• Problem description
Only lines holding "then" are needed; copy each of them from the data below.

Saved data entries
BEGIN
Lemma wp_exchange_round k w N T ha hb sa sb an bn xa0 xb0 na nb la lb :
  let cross := negb (n_parent an =? n_parent bn) in
  sect k w N T {[sa; sb]} ∅ [] → N !! ha = Some an → N !! hb = Some bn → ha ≠ bw_root w → hb ≠ bw_root w →
  ha ≠ hb → sa ≠ sb → n_name an = qname na → n_name bn = qname nb → qstr_wf na → qstr_wf nb →
  upto (bw_root w) N (n_parent an) la → upto (bw_root w) N (n_parent bn) lb →
  (length la ≤ S DC_LOOP_MAX)%nat → (length lb ≤ S DC_LOOP_MAX)%nat →
  bw_dent w !! sa = Some xa0 → (∀ y, set_fwd y (set_host y xa0) = shell_dent (n_parent bn) nb y) →
  bw_dent w !! sb = Some xb0 → (∀ y, set_fwd y (set_host y xb0) = shell_dent (n_parent an) na y) →
  words (bw_lru w) !! sa = Some DC_LRU_OFF → words (bw_lru w) !! sb = Some DC_LRU_OFF →
  wp (exchange_round cross (n_parent an) (n_parent bn) na nb (node_bucket (bw_mask w) an)
        (node_bucket (bw_mask w) bn) sa sb tt)
    (λ (r : unit + Z) w', ∃ (commit : bool) ret, txn_may commit ∧ r = inr ret ∧
      swapped_post k w sa sb
        (if cross && (bool_decide (ha ∈ lb) || bool_decide (hb ∈ la)) then (- EINVAL, N)
         else if commit then (0, <[ha := moved an (n_parent bn) (n_name bn)]>
                                 (<[hb := moved bn (n_parent an) (n_name an)]> N))
         else (- ENOMEM, N)) ret w') w.
Proof.
  intros cross S HNa HNb Hra Hrb Hab Hss Ea Eb Hqa Hqb Hla Hlb Hlena Hlenb Hxa0 Hsha Hxb0 Hshb Hwa Hwb.
  pose proof (se_rep _ _ _ _ _ _ _ S) as R.
  destruct (find_top_at w N T _ _ na ha an R Hqa HNa Hra eq_refl Ea) as (ta & Hta & Hta0 & Efa).
  destruct (find_top_at w N T _ _ nb hb bn R Hqb HNb Hrb eq_refl Eb) as (tb & Htb & Htb0 & Efb).
  destruct (tree_parent _ _ ha an (r_tree _ _ _ _ R) HNa) as [pan Hpan].
  destruct (tree_parent _ _ hb bn (r_tree _ _ _ _ R) HNb) as [pbn Hpbn].
  destruct (rep_aligned _ _ _ _ R _ ltac:(by exists pan)) as [Hpaa _].
  destruct (rep_aligned _ _ _ _ R _ ltac:(by exists pbn)) as [Hpba _].
  destruct (rep_aligned _ _ _ _ R ha ltac:(by eexists)) as [_ Hha0].
  destruct (rep_aligned _ _ _ _ R hb ltac:(by eexists)) as [_ Hhb0].
  destruct (shell_dent_ok _ nb ha Hpba Hqb Hha0) as (Ha1 & Ha2 & Ha3).
  destruct (shell_dent_ok _ na hb Hpaa Hqa Hhb0) as (Hb1 & Hb2 & Hb3).
  assert (ha ≠ sa ∧ ha ≠ sb ∧ hb ≠ sa ∧ hb ≠ sb) as (D1 & D2 & D3 & D4).
  { destruct (r_priv _ _ _ _ R sa ltac:(set_solver -Hla Hlb)) as (_ & ? & _).
    destruct (r_priv _ _ _ _ R sb ltac:(set_solver -Hla Hlb)) as (_ & ? & _). split_and!; congruence. }
  unfold exchange_round. wp_step. eapply wp_run; [exact Efa |]. wp_step. eapply wp_run; [exact Efb |].
  destruct (Z.eqb_spec ta 0) as [? | _]; [contradiction |]. destruct (Z.eqb_spec tb 0) as [? | _]; [contradiction |]. cbn [orb].
  wp_step. eapply wp_run; [by eapply host_of_top |]. wp_step. eapply wp_run; [by eapply host_of_top |].
  wp_step. eapply wp_run; [by apply dent_store_run |].
  wp_step. eapply wp_run; [apply dent_store_run, lookup_insert_eq |]. bsimpl. rewrite insert_insert_eq, Hsha.
  wp_step. eapply wp_run; [apply (dent_store_run _ _ xb0); bsimpl; by rewrite lookup_insert_ne |].
  wp_step. eapply wp_run; [apply dent_store_run, lookup_insert_eq |]. bsimpl. rewrite insert_insert_eq, Hshb.
  set (xsa := shell_dent (n_parent bn) nb ha) in *. set (xsb := shell_dent (n_parent an) na hb) in *.
  set (w1 := set_dent (<[sb := xsb]> (<[sa := xsa]> (bw_dent w))) w).
  change (set_dent _ _) with w1.
  assert (sect k w1 N T {[sa; sb]} ∅ []) as S1 by (by eapply sect_two_shells).
  destruct (rep_node _ _ _ _ ha an R HNa) as (xa & Hxa & _). destruct (rep_node _ _ _ _ hb bn R HNb) as (xb & Hxb & _).
  assert (bw_dent w1 !! ha = Some xa) as Hxa1 by (unfold w1; bsimpl; by rewrite !lookup_insert_ne).
  assert (bw_dent w1 !! hb = Some xb) as Hxb1 by (unfold w1; bsimpl; by rewrite !lookup_insert_ne).
  assert (bw_dent w1 !! sa = Some xsa) as Hsa1 by (unfold w1; bsimpl; rewrite lookup_insert_ne by done; apply lookup_insert_eq).
  assert (bw_dent w1 !! sb = Some xsb) as Hsb1 by apply lookup_insert_eq.
  assert (∀ w2, sect k w2 N T {[sa; sb]} (claimed2 cross ha hb) [] → (∃ y, bw_dent w2 !! ha = Some y) →
    (∃ y, bw_dent w2 !! hb = Some y) → (∀ d, d ≠ ha → d ≠ hb → bw_dent w2 !! d = bw_dent w1 !! d) →
    w2 = set_dent (bw_dent w2) w1 → (cross = true → (ha ∉ lb) ∧ hb ∉ la) →
    wp (exchange_locked cross (n_parent an) (n_parent bn) (node_bucket (bw_mask w) an) (node_bucket (bw_mask w) bn)
          ta tb ha hb sa sb)
      (λ (r : unit + Z) w', ∃ (commit : bool) ret, txn_may commit ∧ r = inr ret ∧
        swapped_post k w sa sb (if commit then (0, <[ha := moved an (n_parent bn) (n_name bn)]>
          (<[hb := moved bn (n_parent an) (n_name an)]> N)) else (- ENOMEM, N)) ret w') w2) as Hlock.
  { intros w2 S2 [ya Hya] [yb Hyb] Hd2 Ew2 Hcyc.
    assert (bw_root w2 = bw_root w ∧ bw_mask w2 = bw_mask w ∧ bw_lru w2 = bw_lru w ∧ bw_rcu w2 = bw_rcu w)
      as (Er & Em & El & Eq) by (by rewrite Ew2).
    rewrite <- Em. wp_use (wp_exchange_locked k w2 N T ha hb ta tb sa sb an bn ya yb xsa xsb la lb);
      [exact S2 | done | done | by rewrite Er | by rewrite Er | done | done | | | by rewrite El | by rewrite El |
       by rewrite Er | by rewrite Er | exact Hcyc |].
    - split; try done; [set_solver -Hla Hlb Hd2 | by rewrite Hd2].
    - split; try done; [set_solver -Hla Hlb Hd2 | by rewrite Hd2].
    - intros r w' (commit & ret & Hmay & -> & H). exists commit, ret. split; [done |]. split; [done |]. destruct H. split; try done; congruence. }
  wp_step. destruct cross eqn:Ecross.
  2:{ wp_step. cbn [negb]. wp_step. wp_step. cbn [andb]. wp_step. wp_step. change (0 =? 0) with true. cbn [negb orb andb].
      apply Hlock; [exact S1 | by eexists | by eexists | done | done | done]. }
  wp_use wp_exchange_claim; [exact S1 | exact Hxa1 | exact Hxb1 | done |].
  intros r w2 (-> & S2 & Ew2 & Hya & Hyb & Hd2). cbn [negb]. pose proof (se_rep _ _ _ _ _ _ _ S2) as R2.
  assert (bw_root w2 = bw_root w ∧ bw_mask w2 = bw_mask w ∧ bw_lru w2 = bw_lru w ∧ bw_rcu w2 = bw_rcu w)
    as (Er & Em & El & Eq) by (by rewrite Ew2).
  assert (wp (exchange_unclaim true ha hb ;;; st_ret (inr (- EINVAL))) (λ (r : unit + Z) w', ∃ (commit : bool) ret,
    txn_may commit ∧ r = inr ret ∧ swapped_post k w sa sb (- EINVAL, N) ret w') w2) as Hun.
  { wp_step. wp_use wp_exchange_unclaim; [exact S2 | exact Hya | exact Hyb | done |].
    intros [] w3 (S3 & Ew3 & Hd3). wp_step. exists true, (- EINVAL). split; [done |]. split; [done |].
    split; [done | by exists T | rewrite Ew3; exact Er | rewrite Ew3; exact Em | rewrite Ew3; exact El | rewrite Ew3; exact Eq | |].
    - exists xsa. rewrite Hd3, Hd2 by congruence. done.
    - exists xsb. rewrite Hd3, Hd2 by congruence. done. }
  assert (ha ∉ la) as Haa by exact (upto_parent_avoid _ _ _ _ _ HNa Hra Hla).
  assert (hb ∉ lb) as Hbb by exact (upto_parent_avoid _ _ _ _ _ HNb Hrb Hlb).
  wp_step. eapply wp_run; [eapply (cross_cycle_run w2 N T {[sa; sb]} {[ha; hb]} ha _ lb);
    [exact R2 | apply S2 | | by rewrite Er | by rewrite Er | done] |].
  { intros d [->%elem_of_singleton | ->%elem_of_singleton]%elem_of_union; done. }
  cbn [andb]. case_bool_decide as H1; cbn [orb].
  { change (- EINVAL =? 0) with false. cbn [andb]. wp_step. wp_step. exact Hun. }
  change (0 =? 0) with true. cbn [andb]. wp_step.
  eapply wp_run; [eapply (cross_cycle_run w2 N T {[sa; sb]} {[ha; hb]} hb _ la);
    [exact R2 | apply S2 | | by rewrite Er | by rewrite Er | done] |].
  { intros d [->%elem_of_singleton | ->%elem_of_singleton]%elem_of_union; done. }
  case_bool_decide as H2; [exact Hun |]. change (0 =? 0) with true. cbn [negb orb].
  apply Hlock; [exact S2 | by eexists | by eexists | done | done | done].
Qed.

(** Both shells can be allocated. *)
Definition shells_fit (D : gset Z) : bool :=
  match posix_memalign D with
  | Some sa => bool_decide (is_Some (posix_memalign ({[sa]} ∪ D)))
  | None => false
  end.

(** Two shells, allocated and tagged, that nothing points to yet. *)
Record two_shells (k : nat) (w w' : bworld) (N : nspace) (T : gmap Z Z) (pa pb : Z) (na nb : qstr)
    (sa sb : Z) : Prop := {
  ts_sect : sect k w' N T {[sa; sb]} ∅ [];
  ts_ne : sa ≠ sb;
  ts_sa0 : sa ≠ 0;
  ts_sb0 : sb ≠ 0;
  ts_a : ∃ x, bw_dent w' !! sa = Some x ∧ ∀ y, set_fwd y (set_host y x) = shell_dent pb nb y;
  ts_b : ∃ x, bw_dent w' !! sb = Some x ∧ ∀ y, set_fwd y (set_host y x) = shell_dent pa na y;
  ts_wa : words (bw_lru w') !! sa = Some DC_LRU_OFF;
  ts_wb : words (bw_lru w') !! sb = Some DC_LRU_OFF;
  ts_root : bw_root w' = bw_root w;
  ts_mask : bw_mask w' = bw_mask w;
}.

Definition tag_shell (x : dent) : dent := set_iparent (Z.lor (d_iparent x) DC_TAG_SHELL) x.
END
• Completed exercise
        (if cross && (bool_decide (ha ∈ lb) || bool_decide (hb ∈ la)) then (- EINVAL, N)
         else if commit then (0, <[ha := moved an (n_parent bn) (n_name bn)]>
        swapped_post k w sa sb (if commit then (0, <[ha := moved an (n_parent bn) (n_name bn)]>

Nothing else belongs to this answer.